** LISTED ENTRIES follows **

(** * Entity resolution of the data integration toolkit

    A shallow embedding of [HezbollahDataIntegrator]
    (initial-review/data_integration_toolkit.py): name normalisation, the
    name index, exact and fuzzy matching, profile assembly and the two batch
    drivers, followed by the properties the specification states about them.

    Text is modelled over the ASCII repertoire: a Python [str] is a list of
    [ascii] code points.  Two library functions the toolkit calls are not
    part of the repository and enter as section variables: [fuzz.ratio] of
    fuzzywuzzy and the per-cell test of pandas' [Series.str.contains]. *)

From Stdlib Require Import Ascii String ZArith Lia Bool List Permutation Sorted.
Import ListNotations.
Open Scope Z_scope.

(* ================================================================= *)
(** ** Text *)

Definition text := list ascii.

(** [lit "abc"] is the Python literal ['abc']. *)
Definition lit (s : string) : text := list_ascii_of_string s.

Definition code (c : ascii) : Z := Z.of_N (N_of_ascii c).

Definition in_range (lo hi : Z) (c : ascii) : bool :=
  (lo <=? code c) && (code c <=? hi).

(** [str.isspace] on one ASCII character: TAB, LF, VT, FF, CR, the four
    separators FS, GS, RS, US and the blank. *)
Definition isspace (c : ascii) : bool :=
  in_range 9 13 c || in_range 28 32 c.
(** The stop button sends the engine an immediate live note-off for each
    tracked pitch and no timeline call at all, the cleanup that follows
    finding nothing left to stop: what sounds in the timeline pool before
    the stop sounds in it after, while nothing is tracked any more. *)
Theorem stop_sends_no_timeline_note_off (pb : Playback) :
  (stopButton pb).2 = map (λ m, noteOff m true) (timelineNotes pb) ∧
  timelineNotes (stopButton pb).1 = [] ∧
  activeClips (stopButton pb).1 = [] ∧
  ∀ cs m, poolVoice m false (cs ++ (stopButton pb).2) = poolVoice m false cs.
Proof.
  assert (Hcalls : (stopButton pb).2 = map (λ m, noteOff m true) (timelineNotes pb)).
  { unfold stopButton, stopPlayback, cleanup. cbn [snd timelineNotes map].
    by rewrite calls_tag, app_nil_r. }
  split; [done|]. split; [done|]. split; [done|]. intros cs m.
  rewrite poolVoice_app, Hcalls. destruct (poolVoice m false cs) as [s|]; [|done].
  apply poolVoice_live.
Qed.

End PoolClaims.

(** ** The engine wrapper *)

Module EngineFacts.
Import Wasm EngineProps.






Lemma invoke_none st ms :
  wasmEngine st = false → (run st (Invoke <$> ms)).2 = [] ∧ (run st (Invoke <$> ms)).1 = st.
Proof.
  intros Hw. induction ms as [|m ms IH]; [done|].
  cbn [fmap list_fmap run step]. unfold invoke. rewrite Hw.
  destruct (run st (Invoke <$> ms)) as [st2 os2]. cbn in *. by destruct IH as [-> ->].
Qed.

End EngineFacts.

Module EngineClaims.
Import Wasm EngineProps EngineFacts.
Local Open Scope Qc_scope.



(** Before [initialize()] and after [dispose()] no method reaches the Rust
    engine; a second [initialize()] does nothing; and the first one leaves
    the master volume at 1, both pool volumes at 0.7 and the live envelope
    at 10 ms, 200 ms, full sustain and 300 ms, without sending an envelope
    to the timeline pool. *)
Theorem engine_lifecycle :
  (∀ ms, (run created (Invoke <$> ms)).2 = []) ∧
  (∀ st ms, (run (dispose st) (Invoke <$> ms)).2 = []) ∧
  (∀ st ctx ctx', initialize (initialize st ctx).1 ctx' = ((initialize st ctx).1, [])) ∧
  (∀ ctx,
     let os := (initialize created ctx).2 in
     masterVolume None os = Some (Num.ofZ 1) ∧
     volume Live None os = Some (Num.ratio 7 10) ∧
     volume Timeline None os = Some (Num.ratio 7 10) ∧
     envelope Live None os
     = Some {| Store.attack := Num.ratio 1 100; Store.decay := Num.ratio 2 10;
               Store.sustain := Num.ofZ 1; Store.release := Num.ratio 3 10 |} ∧
     envelope Timeline None os = None).
Proof.
  split_and!.
  - intros ms. by apply invoke_none.
  - intros st ms. by apply invoke_none.
  - intros st ctx ctx'. unfold initialize.
    destruct (isInitialized st) eqn:E; cbn [fst isInitialized]; by rewrite ?E.
  - intros ctx. by split_and!.
Qed.

(** [stopAllNotes()] sends a live note-off for every MIDI note from 0 to
    127 and nothing else: no note above 127 and no note of the timeline pool
    is stopped. *)
Theorem stopAllNotes_covers_midi_range (o : op) :
  o ∈ ops stopAllNotes ↔ ∃ n : Z, (0 ≤ n < 128)%Z ∧ o = note_off Live n.
Proof.
  unfold ops. rewrite list_elem_of_fmap. split.
  - intros (i & -> & Hi). apply list_elem_of_In, in_seq in Hi.
    exists (Z.of_nat i). split; [lia | done].
  - intros (n & Hn & ->). exists (Z.to_nat n). split.
    + f_equal. lia.
    + apply list_elem_of_In, in_seq. lia.
Qed.

(** The volume slider of the control panel sets the live volume of the
    engine, but any change of the timeline volume sets the live volume back
    to 0.7, whatever the slider and the store say; neither touches the
    master volume. *)
Theorem timeline_volume_resets_live_volume (v tv : Qc) (live master : option Qc) :
  (Volume.handleVolumeChange true v).1 = v ∧
  volume Live live (performed (Volume.handleVolumeChange true v).2) = Some v ∧
  volume Live live
    (performed ((Volume.handleVolumeChange true v).2 ++
                Volume.timelineVolumeEffect true tv)) = Some (Num.ratio 7 10) ∧
  volume Timeline None
    (performed ((Volume.handleVolumeChange true v).2 ++
                Volume.timelineVolumeEffect true tv)) = Some tv ∧
  masterVolume master
    (performed ((Volume.handleVolumeChange true v).2 ++
                Volume.timelineVolumeEffect true tv)) = master.
Proof. by split_and!. Qed.

End EngineClaims.

(** ** Presets and generated patterns *)

Module PresetFacts.

Lemma find_is_None {A} (f : A → bool) (l : list A) :
  (∀ x, x ∈ l → f x = false) → List.find f l = None.
Proof.
  induction l as [|a l IH]; intros H; [done|]. cbn.
  rewrite (H a) by apply list_elem_of_here.
  apply IH. intros x Hx. apply H. by apply list_elem_of_further.
Qed.

End PresetFacts.

Module PresetClaims.
Import Engine ArtistPresets.

(** Looking a preset up by its id gives that preset back, for the default
    preset and for each artist preset: the ids are distinct.  An id that no
    preset has gives nothing, and the selector then shows the default
    preset. *)
Theorem getPresetById_round_trip :
  (∀ p, p ∈ getAllPresets → getPresetById (id p) = Some p) ∧
  NoDup (id <$> getAllPresets) ∧
  List.length getAllPresets = 10 ∧
  (∀ i, (∀ p, p ∈ getAllPresets → id p ≠ i) →
        getPresetById i = None ∧ currentPreset i = defaultPreset).
Proof.
  split_and!.
  - intros p Hp. unfold getAllPresets, artistPresets in Hp.
    repeat (apply elem_of_cons in Hp as [->|Hp]; [reflexivity|]).
    by apply elem_of_nil in Hp.
  - apply (bool_decide_unpack (NoDup (id <$> getAllPresets))). by vm_compute.
  - done.
  - intros i Hi.
    assert (Hnone : List.find (λ p, bool_decide (id p = i)) getAllPresets = None).
    { apply PresetFacts.find_is_None. intros p Hp.
      apply bool_decide_eq_false_2. by apply Hi. }
    unfold getPresetById, currentPreset. by rewrite Hnone.
Qed.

** End of LISTED ENTRIES **

Each line from the top of the listing down to and including the one containing "(** The stop" should be transcribed exactly; nothing else is to be output.

(** * Entity resolution of the data integration toolkit

    A shallow embedding of [HezbollahDataIntegrator]
    (initial-review/data_integration_toolkit.py): name normalisation, the
    name index, exact and fuzzy matching, profile assembly and the two batch
    drivers, followed by the properties the specification states about them.

    Text is modelled over the ASCII repertoire: a Python [str] is a list of
    [ascii] code points.  Two library functions the toolkit calls are not
    part of the repository and enter as section variables: [fuzz.ratio] of
    fuzzywuzzy and the per-cell test of pandas' [Series.str.contains]. *)

From Stdlib Require Import Ascii String ZArith Lia Bool List Permutation Sorted.
Import ListNotations.
Open Scope Z_scope.

(* ================================================================= *)
(** ** Text *)

Definition text := list ascii.

(** [lit "abc"] is the Python literal ['abc']. *)
Definition lit (s : string) : text := list_ascii_of_string s.

Definition code (c : ascii) : Z := Z.of_N (N_of_ascii c).

Definition in_range (lo hi : Z) (c : ascii) : bool :=
  (lo <=? code c) && (code c <=? hi).

(** [str.isspace] on one ASCII character: TAB, LF, VT, FF, CR, the four
    separators FS, GS, RS, US and the blank. *)
Definition isspace (c : ascii) : bool :=
  in_range 9 13 c || in_range 28 32 c.
(** The stop button sends the engine an immediate live note-off for each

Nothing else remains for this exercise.